Antonio Senzatela spent the last two years making a case to be a regular part of the Rockies rotation.
And he added an exclamation mark to his cause in the Rockies 5-2 victory against the Padres at Petco Park on Monday night.
In assessing his 6 2/3 inning effort in which he allowed one run on six hits, walking one batter, hitting another and striking out four, consider:
-- He was being primed in spring training to work out of the bullpen.
-- He spent the last weeks of spring training and opening days of the regular season on the injured list because of an infection in his right heel.
-- Sent to Triple-A Albuquerque on a rehab assignment he worked five innings in his first start, and then, with the Rockies needing a fresh arm to fill the rotation void created by Tyler Anderson going on the disabled list, he was removed after two innings in his second rehab start last Thursday because he was going to start in the big leagues at San Diego just four days later.
He answered the challenge, limiting the Padres to a Franmil Reyes lead-off home run in the fourth inning. He came out after 83 pitches – 50 for strikes – with two out in the seventh and a runner on base, turning over a 5-1 lead to the bullpen.
The Rockies have been careful in the handling of Senzatela the last two years. They felt he needed to refine his changeup to be effective in the rotation on a regular basis, and they wanted to make sure he built up arm strength after a 2016 season in which he made only seven starts at Double-A Hartford in 2016 – two each in April and May and three in June.
He pitched his way onto the big-league roster the next spring, initially working out of the bullpen. But that year, just like last year, he went from a first-half reliever to a key member of the second-half rotation in the Rockies claiming NL wild-card spots both seasons.
He was ostensibly a candidate for the rotation this spring, but it was more a case of having him ready if one of the quintet of Kyle Freeland, German Marquez, Jon Gray, Tyler Anderson and Chad Bettis ran into a physical issue.
All five came out of spring training healthy, but a recurring knee problem finally sidelined Anderson last week. Up stepped Senzatela, who got the call over Jeff Hoffman.
While Hoffman is starting Tuesday night for the Isotopes, Senzatela was making his presence at the big-league level on Monday night, providing the foundation for the Rockies to claim back-to-back victories for the first time since the first two games of the season.
He has made a case on the mound the last two years when he has been given that opportunity in the rotation in the second-half of each season, underscored by his solid showing since the All-Star Break last year.
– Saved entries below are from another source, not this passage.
(** C3 as stated fails: the text [toJson(true)] produces is not the
    single line of the scenario. *)
Lemma toJson_compact_node_ann_counterexample :
  toJson show_double_fixed true node_ann <> node_ann_one_line.
Proof. vm_compute. discriminate. Qed.

(** * Further properties *)

(** ** Retyping and the mutable accessors *)

Lemma getType_setType (t : JsonType) (n : JsonNode) : getType (setType t n) = t.
Proof.
  unfold setType. destruct (JsonType_eqb (getType n) t) eqn:H.
  - now apply JsonType_eqb_eq.
  - destruct n as [[] ? ?], t; reflexivity.
Qed.

(** X1: after [setType t] the node has the type [t], whatever it held;
    retyping a second time to the same type changes nothing more, and a
    node constructed with a type holds that type's default payload. *)
Theorem setType_reaches_type (t : JsonType) (n : JsonNode) :
  getType (setType t n) = t
  /\ setType t (setType t n) = setType t n
  /\ data (JsonNode_new t) = default_payload t.
Proof.
  split; [apply getType_setType|]. split.
  - apply setType_same, getType_setType.
  - destruct t; reflexivity.
Qed.

(** X2: each mutable accessor leaves the node with the accessor's type
    and returns the payload the node then holds: the const accessor of the
    same name reads the same value from the node afterwards, with
    assertions on or off. *)
Theorem mutable_accessors_coerce (NDEBUG : bool) (n : JsonNode) :
  (getType (fst (Bool_mut n)) = DATA_BOOL
   /\ Bool_const NDEBUG (fst (Bool_mut n)) = Ok (snd (Bool_mut n)))
  /\ (getType (fst (Float_mut n)) = DATA_FLOAT
      /\ Float_const NDEBUG (fst (Float_mut n)) = Ok (snd (Float_mut n)))
  /\ (getType (fst (Integer_mut n)) = DATA_INTEGER
      /\ Integer_const NDEBUG (fst (Integer_mut n)) = Ok (snd (Integer_mut n)))
  /\ (getType (fst (String_mut n)) = DATA_STRING
      /\ String_const NDEBUG (fst (String_mut n)) = Ok (snd (String_mut n)))
  /\ (getType (fst (Vector_mut n)) = DATA_VECTOR
      /\ Vector_const NDEBUG (fst (Vector_mut n)) = Ok (snd (Vector_mut n)))
  /\ (getType (fst (Struct_mut n)) = DATA_STRUCT
      /\ Struct_const NDEBUG (fst (Struct_mut n)) = Ok (snd (Struct_mut n))).
Proof.
  unfold Bool_mut, Float_mut, Integer_mut, String_mut, Vector_mut, Struct_mut.
  cbn [fst snd].
  repeat split; try apply getType_setType.
  - pose proof (getType_setType DATA_BOOL n) as H.
    destruct (setType DATA_BOOL n) as [[] ? ?]; try discriminate H.
    unfold Bool_const, assert_, type_is. cbn. now rewrite orb_true_r.
  - pose proof (getType_setType DATA_FLOAT n) as H.
    destruct (setType DATA_FLOAT n) as [[] ? ?]; try discriminate H.
    unfold Float_const, assert_, type_is. cbn. now rewrite orb_true_r.
  - pose proof (getType_setType DATA_INTEGER n) as H.
    destruct (setType DATA_INTEGER n) as [[] ? ?]; try discriminate H.
    unfold Integer_const, assert_, type_is. cbn. now rewrite orb_true_r.
  - pose proof (getType_setType DATA_STRING n) as H.
    destruct (setType DATA_STRING n) as [[] ? ?]; try discriminate H.
    unfold String_const, assert_, type_is. cbn. now rewrite orb_true_r.
  - pose proof (getType_setType DATA_VECTOR n) as H.
    destruct (setType DATA_VECTOR n) as [[] ? ?]; try discriminate H.
    unfold Vector_const, assert_, type_is. cbn. now rewrite orb_true_r.
  - pose proof (getType_setType DATA_STRUCT n) as H.
    destruct (setType DATA_STRUCT n) as [[] ? ?]; try discriminate H.
    unfold Struct_const, assert_, type_is. cbn. now rewrite orb_true_r.
Qed.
The Rockies are aware of that.
How aware? Well, with the team off on Wednesday, manager Bud Black made an adjustment in the rotation to keep four starters on the normal four days rest. Freeland and Marquez will start Thursday and Friday against the Phillies at Coors Field, followed by Senzatela on Saturday, and Gray on Sunday. Bettis is in the bullpen for the next couple of days.
The Rockies staff will watch Senzatela to see him build off his approach to the Padres. His four-seam fastball remained his primary pitch, using it on 60 of 89 pitches, according to Statcast.
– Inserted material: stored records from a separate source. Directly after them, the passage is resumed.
(** C8, amended.  The projector returns the empty list whenever one of
    the sign tests fails (days per month [> 0], prices [>= 0], wattage
    [>= 0]; [NaN] fails them all); finiteness is not tested.  Otherwise
    it returns one row per scenario of 4, 8, 12 and 24 hours, holding
    [kWh = (watts / 1000) * hours * daysPerMonth] and the three products
    [kWh * priceT1], [kWh * priceT2] and [kWh * priceT3]. *)
Theorem applianceRows_gate (s : GlobalSettings) (watts : number) :
  applianceRows s watts =
  if (s.(daysPerMonth) >? 0) && (s.(priceT1) >=? 0) && (s.(priceT2) >=? 0)
     && (s.(priceT3) >=? 0) && (watts >=? 0)
  then [ applianceRow s watts 4; applianceRow s watts 8;
         applianceRow s watts 12; applianceRow s watts 24 ]
  else [].
Proof.
  unfold applianceRows, isSettingsValid.
  destruct (validateInput_sign s.(daysPerMonth)) as [_ ->].
  destruct (validateInput_sign s.(priceT1)) as [-> _].
  destruct (validateInput_sign s.(priceT2)) as [-> _].
  destruct (validateInput_sign s.(priceT3)) as [-> _].
  destruct (validateInput_sign watts) as [-> _].
  destruct (s.(daysPerMonth) >? 0), (s.(priceT1) >=? 0), (s.(priceT2) >=? 0),
    (s.(priceT3) >=? 0), (watts >=? 0); reflexivity.
Qed.

(** C9.  On a rate configuration that fails validation the appliance
    projection is empty, but [monthlyData] never consults
    [isSettingsValid]: its breakdown still has three rows, computed with
    the invalid price. *)
Theorem monthlyData_not_gated :
  isSettingsValid negativePriceSettings = false
  /\ applianceRows negativePriceSettings 175 = []
  /\ List.length (MonthlyData.breakdown
               (monthlyData negativePriceSettings KWH 550 1000 8 20000)) = 3%nat
  /\ sameNumbers
       (sliceCosts (MonthlyData.breakdown
                      (monthlyData negativePriceSettings KWH 550 1000 8 20000)))
       [Fin (-12300); Fin 13649; Fin 47808].
Proof. repeat split; repeat constructor; reflexivity. Qed.

(** The breakdown of [monthlyData] has three rows in every state. *)
Lemma monthlyData_three_rows
  (s : GlobalSettings) (mode : MonthlyInputMode)
  (total watts hours amount : number) :
  List.length (MonthlyData.breakdown (monthlyData s mode total watts hours amount))
  = 3%nat.
Proof. reflexivity. Qed.

(** * Further properties of the engine *)

(** ** The cost as a piecewise-linear function *)

(** The total cost of a finite energy in closed form: [e * p1] up to
    150, then [150 * p1 + (e - 150) * p2] up to 250, then
    [150 * p1 + 100 * p2 + (e - 250) * p3]. *)
Theorem totalCost_piecewise (d : number) (p1 p2 p3 e : Q) :
  (totalCost (Build_GlobalSettings d p1 p2 p3) e
   === Fin (if Qle_bool e 150 then e * p1
            else if Qle_bool e 250 then 150 * p1 + (e - 150) * p2
            else 150 * p1 + 100 * p2 + (e - 250) * p3)) = true.
Proof.
  rewrite totalCost_Fin. apply eqb_Fin.
  destruct (Qle_bool e 150) eqn:E1.
  - apply Qle_bool_iff in E1.
    destruct (slices_low e E1) as (S1 & S2 & S3). rewrite S1, S2, S3. ring.
  - apply leb_Fin_false in E1.
    destruct (Qle_bool e 250) eqn:E2.
    + apply Qle_bool_iff in E2.
      destruct (slices_mid e) as (S1 & S2 & S3); [lra | lra |].
      rewrite S1, S2, S3. ring.
    + apply leb_Fin_false in E2.
      destruct (slices_high e) as (S1 & S2 & S3); [lra|].
      rewrite S1, S2, S3. ring.
Qed.

(** ** Zero prices, which the validity gate accepts *)

Lemma validateInput_Fin (q : Q) :
  validateInput (Fin q) true = Qle_bool 0 q
  /\ validateInput (Fin q) false = Qltb 0 q.
Proof. split; reflexivity. Qed.

Lemma div_Fin (a b : Q) : (0 < b)%Q -> Fin a / Fin b = Fin (a / b).
Proof. intro H. unfold JS.div. rewrite (Qeq_bool_pos b H). reflexivity. Qed.

(** A free first tier with nothing to spend.  Whatever the other
    settings are, the energy bought by the amount 0 is [0 / 0]: every
    energy and every cost of the breakdown is [NaN], and the cost shown
    is 0. *)
Theorem free_first_tier_zero_amount
  (d p2 p3 total watts hours : number) :
  let s := Build_GlobalSettings d 0 p2 p3 in
  let m := monthlyData s FCFA total watts hours 0 in
  isSettingsValid s
  = validateInput d false && validateInput p2 true && validateInput p3 true
  /\ MonthlyData.kWh m = NaN
  /\ sliceEnergies (MonthlyData.breakdown m) = [NaN; NaN; NaN]
  /\ sliceCosts (MonthlyData.breakdown m) = [NaN; NaN; NaN]
  /\ MonthlyData.cost m = Fin 0.
Proof.
  intros s m. subst s m. repeat split.
  unfold isSettingsValid. cbn [daysPerMonth priceT1 priceT2 priceT3].
  change (validateInput (Fin 0) true) with true.
  rewrite andb_true_r. reflexivity.
Qed.

(** * Properties of the monthly view *)

(** ** The caption and the bar against the breakdown *)

Ltac minmax_lra_all :=
  unfold slice1, slice2, slice3 in *; minmax_atoms; lra.

Lemma Qltb_ext (a b c d : Q) :
  ((a < b)%Q <-> (c < d)%Q) -> Qltb a b = Qltb c d.
Proof.
  intro H.
  destruct (Qltb a b) eqn:E1, (Qltb c d) eqn:E2; try reflexivity.
  - apply Qltb_lt, H, Qltb_lt in E1. congruence.
  - apply Qltb_lt, H, Qltb_lt in E2. congruence.
Qed.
But the attention-getter was that he went to breaking balls in critical situations, getting four outs each on curveballs and slider.
Eight of the 18 pitches he threw to register 20 outs (he induced two double plays) were breaking balls -- four curves and four sliders. That matched his career-high set Aug. 23, 2017 against the Royals and equaled on Sept. 27 last season against the Phillies.
“We’ve heard that from our people in extended spring training and in Albuquerque,” Black said. “So that’s the next step. You have to have a mix of pitches, and they have to be Major League quality. What we saw tonight was just that.”
While Anderson is rehabbing his knee, Senzatela will be getting the chance on the mound to reaffirm what he has shown the last two years and claim a regular turn as a starter. His next start comes at Coors Field, which is just another chance for him to provide evidence he’s ready for a regular shot.
He has not been intimidated by the reputation of pitching at 5,280-foot altitude, having compiled the best winning percentage at Coors among the Rockies six primary starting pitchers the last two seasons.